■ **GIVEN RECORDS**
(* ===== verification/ComponentGraph.v ===== *)
(** * Component events and their history (lib/src/channels/events.rs,
      lib/src/managers/event_history.rs)

    The history of a component holds its last events; a recorded event also
    goes to the live subscribers of the component, whose channel is the list of
    what was sent on it. *)

From S2P Require Import Prelude.

Inductive ComponentStatus := Added | Starting | Running | Stopping | Stopped | Removed | Reconfiguring | Error.
Inductive ComponentType := TypeSource | TypeQuery | TypeReaction | TypeBootstrapProvider | TypeIdentityProvider.

#[global] Instance ComponentStatus_eq_dec : EqDecision ComponentStatus.
Proof. solve_decision. Defined.
#[global] Instance ComponentType_eq_dec : EqDecision ComponentType.
Proof. solve_decision. Defined.

Record ComponentEvent := {
  component_id : string;
  component_type : ComponentType;
  ev_status : ComponentStatus;
  ev_timestamp : Z;
  ev_message : option string;
}.

(** ** The history *)

Definition DEFAULT_MAX_EVENTS_PER_COMPONENT : nat := 100.

Record ComponentEventChannel := {
  history : list ComponentEvent;
  max_history : nat;
  live : list ComponentEvent;
}.

Definition new_channel (max_history : nat) : ComponentEventChannel :=
  {| history := []; max_history := max_history; live := [] |}.

Definition channel_record (event : ComponentEvent) (c : ComponentEventChannel) : ComponentEventChannel :=
  let kept := if Nat.leb (max_history c) (length (history c)) then tail (history c) else history c in
  {| history := kept ++ [event]; max_history := max_history c; live := live c ++ [event] |}.

Definition channel_last_error (c : ComponentEventChannel) : option string :=
  match List.find (fun e => bool_decide (ev_status e = Error)) (rev (history c)) with
  | Some e => ev_message e
  | None => None
  end.

Record ComponentEventHistory := {
  channels : gmap string ComponentEventChannel;
  max_events_per_component : nat;
}.

Definition with_capacity (max_events : nat) : ComponentEventHistory :=
  {| channels := ∅; max_events_per_component := max_events |}.
Definition new_history : ComponentEventHistory := with_capacity DEFAULT_MAX_EVENTS_PER_COMPONENT.

(** [entry(id).or_insert_with] *)
Definition channel_of (id : string) (h : ComponentEventHistory) : ComponentEventChannel :=
  default (new_channel (max_events_per_component h)) (channels h !! id).
Definition with_channel (id : string) (c : ComponentEventChannel) (h : ComponentEventHistory) : ComponentEventHistory :=
  {| channels := <[id := c]> (channels h); max_events_per_component := max_events_per_component h |}.

Definition history_record (event : ComponentEvent) (h : ComponentEventHistory) : ComponentEventHistory :=
  with_channel (component_id event) (channel_record event (channel_of (component_id event) h)) h.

■ **INSTRUCTIONS FOR THE TASK**
Copy out the lines of the records above in which the string "ComponentType" appears.

■ **EXERCISE RESPONSE**
Inductive ComponentType := TypeSource | TypeQuery | TypeReaction | TypeBootstrapProvider | TypeIdentityProvider.
#[global] Instance ComponentType_eq_dec : EqDecision ComponentType.
  component_type : ComponentType;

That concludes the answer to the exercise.